(Data extracted from a collection)
Lemma push_bytes k va bs : stack_ready k -> is_bytes bs -> lo <= va -> va + zlen bs <= hi ->
  exists h', task_write_user_mem slot va bs (zlen bs) k = (0, set_hw h' k) /\ stack_step k h' /\ holds h' va bs /\
    (forall vb, lo <= vb < hi -> ~ va <= vb < va + zlen bs -> ubyte h' fr vb = ubyte (khw k) fr vb).
Proof.
  intros [Hk W] Hb H1 H2. destruct (write_user_run X HX k slot lo hi fr va bs Hb Hk W H1 H2) as (h' & E & O & S').
  exists h'. split; [exact E|]. split; [exact O|]. split.
  - intros j Hj. rewrite S' by lia. rewrite decide_True by lia. f_equal. lia.
  - intros vb Hvb Hn. rewrite S' by lia. by rewrite decide_False.
Qed.
Lemma above_of sp va (bs : list Z) h h' : (forall vb, lo <= vb < hi -> ~ va <= vb < va + zlen bs -> ubyte h' fr vb = ubyte h fr vb) ->
  lo <= va -> va + zlen bs <= sp -> same_above sp h h'.
Proof. intros Hr H1 H2 vb Hvb. pose proof (zlen_nonneg bs). apply Hr; lia. Qed.

(** ** Strings *)

Definition str_size (s : list Z) : Z := strlen s + 1.
Fixpoint total (n : nat) (str : Z -> list Z) : Z :=
  match n with O => 0 | S n => str_size (str (Z.of_nat n)) + total n str end.
Lemma str_size_pos s : 0 < str_size s.
Proof. unfold str_size. rewrite strlen_cstr. pose proof (zlen_nonneg (cstr s)). lia. Qed.
Lemma total_pos n str : 0 <= total n str.
Proof. induction n as [|n IH]; cbn; [lia|]. unfold str_size. rewrite strlen_cstr. pose proof (zlen_nonneg (cstr (str (Z.of_nat n)))). lia. Qed.
Lemma zlen_strcpy s : zlen (strcpy_out s) = str_size s.
Proof. unfold strcpy_out, str_size. by rewrite zlen_app, strlen_cstr. Qed.
Lemma strcpy_bytes s : is_bytes s -> is_bytes (strcpy_out s).
Proof.
  intros Hb. apply list.Forall_app. split; [|repeat constructor; unfold is_u8; lia]. induction s as [|c s IH]; [constructor|].
  cbn [cstr]. inversion Hb; subst. destruct (c =? 0); [constructor|]. constructor; [done|by apply IH].
Qed.
(** ** The pieces put together *)

Lemma set_hw_same k : set_hw (khw k) k = k.
Proof. by destruct k. Qed.
Lemma user_byte_opened h0 h d va x : (forall i, 0 <= i < 1024 -> flags_of (pde h d i) = flags_of (pde h0 page_directory i)) -> is_u32 va ->
  mapped_byte h d va = Some x -> user_byte h d va = if opened h0 va then Some x else None.
Proof.
  intros Hf Hva Hx. unfold user_byte, user_page, opened. rewrite Hx. rewrite (user_bit_flags (pde h0 _ _)), <- Hf, <- user_bit_flags by (by apply pd_bound).
  unfold mapped_byte in Hx. destruct (walk h d va) as [e|]; [|done]. by destruct (present e && Z.testbit e 2).
Qed.
Lemma mapped_byte_at h d va b : walk h d va = Some (b * 4096 + 7) -> 0 < b < PMM_MAX_BLOCKS -> mapped_byte h d va = Some (ld8 (ram h) (b * 4096 + va mod 4096)).
Proof.
  intros Hw Hb. unfold mapped_byte. rewrite Hw. destruct (entry_parts b 7 Hb ltac:(lia)) as (-> & _ & ->).
  replace (Z.testbit (b * 4096 + 7) 2) with true; [done|]. symmetry. rewrite user_bit_flags.
  destruct (entry_parts b 7 Hb ltac:(lia)) as (_ & -> & _). done.
Qed.
(** ** The whole screen *)

Definition vesa_swap : M unit :=
  g ← gets geo;
  when (vesa_ready g) (on_ram (Mem.memcpy (lfb g) back (u32 (fb_height g * fb_pitch g)))).
(** [vesa_memmove]: the string instructions copy in the right direction. *)
Definition vesa_memmove (dst src n : Z) (m : mem) : mem := store_bytes dst (load_bytes m src n) m.
Definition vesa_scroll (lines : Z) : M unit :=
  g ← gets geo;
  if negb (vesa_ready g) then mret tt else
  if lines <=? 0 then mret tt else
  if fb_height g <=? lines then vesa_clear 0 else
  let bytes := u32 (lines * fb_pitch g) in
  let remaining := u32 ((fb_height g - lines) * fb_pitch g) in
  if fb_bpp g =? 8 then
    on_ram (vesa_memmove (lfb g) (lfb g + bytes) remaining);; on_ram (Mem.memset (lfb g + remaining) 0 bytes)
  else
    on_ram (vesa_memmove back (back + bytes) remaining);; on_ram (Mem.memset (back + remaining) 0 bytes);; vesa_swap.

(** A character at the cursor of [c_x], [c_y]. *)
Definition vesa_print_char (c : Z) : M unit :=
  s ← gets (fun s => s);
  if negb (vesa_ready (geo s)) then mret tt else
  if c =? 10 then modify (set_pos 0 (c_y s + 8)) else
  if c =? 8 then
    if 8 <=? c_x s then modify (set_pos (c_x s - 8) (c_y s));; vesa_draw_rec (c_x s - 8) (c_y s) 8 8 0
    else when (8 <=? c_y s) (modify (set_pos (Wwidth s - 8) (c_y s - 8));; vesa_draw_rec (Wwidth s - 8) (c_y s - 8) 8 8 0)
  else if c =? 13 then mret tt else
  let (x, y) := if Wwidth s <? c_x s + 8 then (0, c_y s + 8) else (c_x s, c_y s) in
  vesa_draw_char_34 c x y 0xFFFFFF 0;; modify (set_pos (x + 8) y).
Fixpoint vesa_print_string (str : list Z) : M unit :=
  match str with [] => mret tt | c :: str => if c =? 0 then mret tt else vesa_print_char c;; vesa_print_string str end.

(** ** The mouse cursor *)

Definition vesa_get_backpixel (x y : Z) s : Z :=
  let g := geo s in
  if (x <? 0) || (fb_width g <=? u32 x) || (y <? 0) || (fb_height g <=? u32 y) then 0 else
  if fb_bpp g =? 32 then ld32 (ram s) (back + u32 (y * fb_pitch g) + x * 4)
  else if fb_bpp g =? 24 then le_get (load_bytes (ram s) (back + u32 (y * fb_pitch g) + x * 4) 3)
  else 0.
Definition restore_under s : M unit :=
  ffor (rounds 0 MOUSE_BOX) 0 (fun dy => ffor (rounds 0 MOUSE_BOX) 0 (fun dx =>
    vesa_putpixel (mouse_prev_x s - MOUSE_BORDER + dx) (mouse_prev_y s - MOUSE_BORDER + dy) (((mouse_under s).[dy]).[dx]))).
Definition save_under (x y : Z) s : list (list Z) :=
  tab (fun dy => tab (fun dx => vesa_get_backpixel (x - MOUSE_BORDER + dx) (y - MOUSE_BORDER + dy) s) 0 MOUSE_BOX) 0 MOUSE_BOX.
Definition cursor_shape (x y buttons : Z) : M unit :=
  let border_color := if Z.land buttons 0x07 =? 0 then 0xFFFFFF else 0xFF0000 in
  vesa_draw_rec (x - MOUSE_BORDER) (y - MOUSE_BORDER) MOUSE_BOX MOUSE_BORDER border_color;;
  vesa_draw_rec (x - MOUSE_BORDER) (y + MOUSE_SIZE) MOUSE_BOX MOUSE_BORDER border_color;;
  vesa_draw_rec (x - MOUSE_BORDER) y MOUSE_BORDER MOUSE_SIZE border_color;;
  vesa_draw_rec (x + MOUSE_SIZE) y MOUSE_BORDER MOUSE_SIZE border_color;;
  vesa_draw_rec x y MOUSE_SIZE MOUSE_SIZE 0xFFFFFF.
(** The arguments are [mouse_x], [mouse_y] and [mouse_buttons]. *)
Definition mouse_draw (x y buttons : Z) : M unit :=
  s ← gets (fun s => s);
  if negb (vesa_ready (geo s)) then mret tt else
  when (mouse_has_saved s) (restore_under s);;
  modify (fun s => set_mouse (save_under x y s) (mouse_prev_x s) (mouse_prev_y s) (mouse_has_saved s) s);;
  cursor_shape x y buttons;;
  modify (fun s => set_mouse (mouse_under s) x y true s).

(** [screen_appmode]: what a program draws replaces the picture. *)
Definition screen_appmode : M unit :=
  modify (fun s => mk_vesa (geo s) (ram s) (c_x s) (c_y s) (sc_x s) (sc_y s) (mouse_under s) (mouse_prev_x s) (mouse_prev_y s) false (g_buttons s) (g_button_count s) (negb (app_mode s))).

(** ** Buttons *)

Definition vesa_darken (color : Z) : Z :=
  let dark v := if 40 <? v then v - 40 else 0 in
  Z.lor (Z.lor (Z.shiftl (dark (Z.land (Z.shiftr color 16) 0xFF)) 16) (Z.shiftl (dark (Z.land (Z.shiftr color 8) 0xFF)) 8)) (dark (Z.land color 0xFF)).
(** The slot of a button drawn at a place before, or a new one. *)
Definition button_slot (x y : Z) s : option Z :=
  match first_some (fun i => let b := (g_buttons s).[i] in if b_active b && (b_x b =? x) && (b_y b =? y) then Some i else None) (rounds 0 (g_button_count s)) 0 with
  | Some i => Some i
  | None => if g_button_count s <? VESA_MAX_BUTTONS then Some (g_button_count s) else None
  end.
Definition button_record (x y w h color : Z) (label : list Z) (on_click : option H) : M unit :=
  s ← gets (fun s => s);
  match button_slot x y s with
  | None => mret tt
  | Some i => modify (set_buttons ((g_buttons s).[i := mk_button x y w h color (take 31 label) on_click true]) (Z.max (g_button_count s) (i + 1)))
  end.
(** [label]: the characters, none for a null pointer. *)
Definition vesa_draw_button (x y w h color : Z) (label : list Z) (on_click : option H) : M unit :=
  g ← gets geo;
  if negb (vesa_ready g) || (w <=? 0) || (h <=? 0) then mret tt else
  vesa_draw_rec x y w h color;;
  let border := vesa_darken color in
  vesa_draw_hor x y w border;; vesa_draw_hor x (y + h - 1) w border;;
  vesa_draw_ver x y h border;; vesa_draw_ver (x + w - 1) y h border;;
  let text := take 31 label in
  let lx := Z.max x (x + Z.quot (w - zlen text * 8) 2) in
  let ly := Z.max y (y + Z.quot (h - 8) 2) in
  ffor (rounds 0 (zlen text)) 0 (fun i => vesa_draw_char_34 (text.[i]) (lx + i * 8) ly 0xFFFFFF color);;
  button_record x y w h color label on_click.
Definition vesa_buttons_clear : M unit :=
  modify (fun s => set_buttons ((fun b => mk_button (b_x b) (b_y b) (b_w b) (b_h b) (b_color b) (b_label b) (b_click b) false) <$> g_buttons s) 0 s).
Definition button_hit (mx my : Z) (b : button H) : bool :=
  b_active b && (b_x b <=? mx) && (mx <? b_x b + b_w b) && (b_y b <=? my) && (my <? b_y b + b_h b).
(** [click]: what [mouse_poll_click] answers; [run h] runs a handler, which may
    draw and clear buttons: the table is read again every round. *)
Fixpoint buttons_loop (run : H -> M unit) (mx my : Z) (n : nat) (i : Z) : M unit :=
  match n with
  | O => mret tt
  | S n =>
      s ← gets (fun s => s);
      if i <? g_button_count s then
        let b := (g_buttons s).[i] in
        (if button_hit mx my b then match b_click b with Some h => run h | None => mret tt end else mret tt);;
        buttons_loop run mx my n (i + 1)
      else mret tt
  end.
Definition vesa_buttons_poll (run : H -> M unit) (click : option (Z * Z)) : M unit :=
  s ← gets (fun s => s);
  if g_button_count s =? 0 then mret tt else
  match click with None => mret tt | Some (mx, my) => buttons_loop run mx my (Z.to_nat VESA_MAX_BUTTONS) 0 end.
End ops.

## Problem to work on
Could you return exactly the stretch of the data above that starts at the line with "Fixpoint total (n" and ends at the line with "(** ** The pieces put together *)", both lines included?

## Task response
Fixpoint total (n : nat) (str : Z -> list Z) : Z :=
  match n with O => 0 | S n => str_size (str (Z.of_nat n)) + total n str end.
Lemma str_size_pos s : 0 < str_size s.
Proof. unfold str_size. rewrite strlen_cstr. pose proof (zlen_nonneg (cstr s)). lia. Qed.
Lemma total_pos n str : 0 <= total n str.
Proof. induction n as [|n IH]; cbn; [lia|]. unfold str_size. rewrite strlen_cstr. pose proof (zlen_nonneg (cstr (str (Z.of_nat n)))). lia. Qed.
Lemma zlen_strcpy s : zlen (strcpy_out s) = str_size s.
Proof. unfold strcpy_out, str_size. by rewrite zlen_app, strlen_cstr. Qed.
Lemma strcpy_bytes s : is_bytes s -> is_bytes (strcpy_out s).
Proof.
  intros Hb. apply list.Forall_app. split; [|repeat constructor; unfold is_u8; lia]. induction s as [|c s IH]; [constructor|].
  cbn [cstr]. inversion Hb; subst. destruct (c =? 0); [constructor|]. constructor; [done|by apply IH].
Qed.
(** ** The pieces put together *)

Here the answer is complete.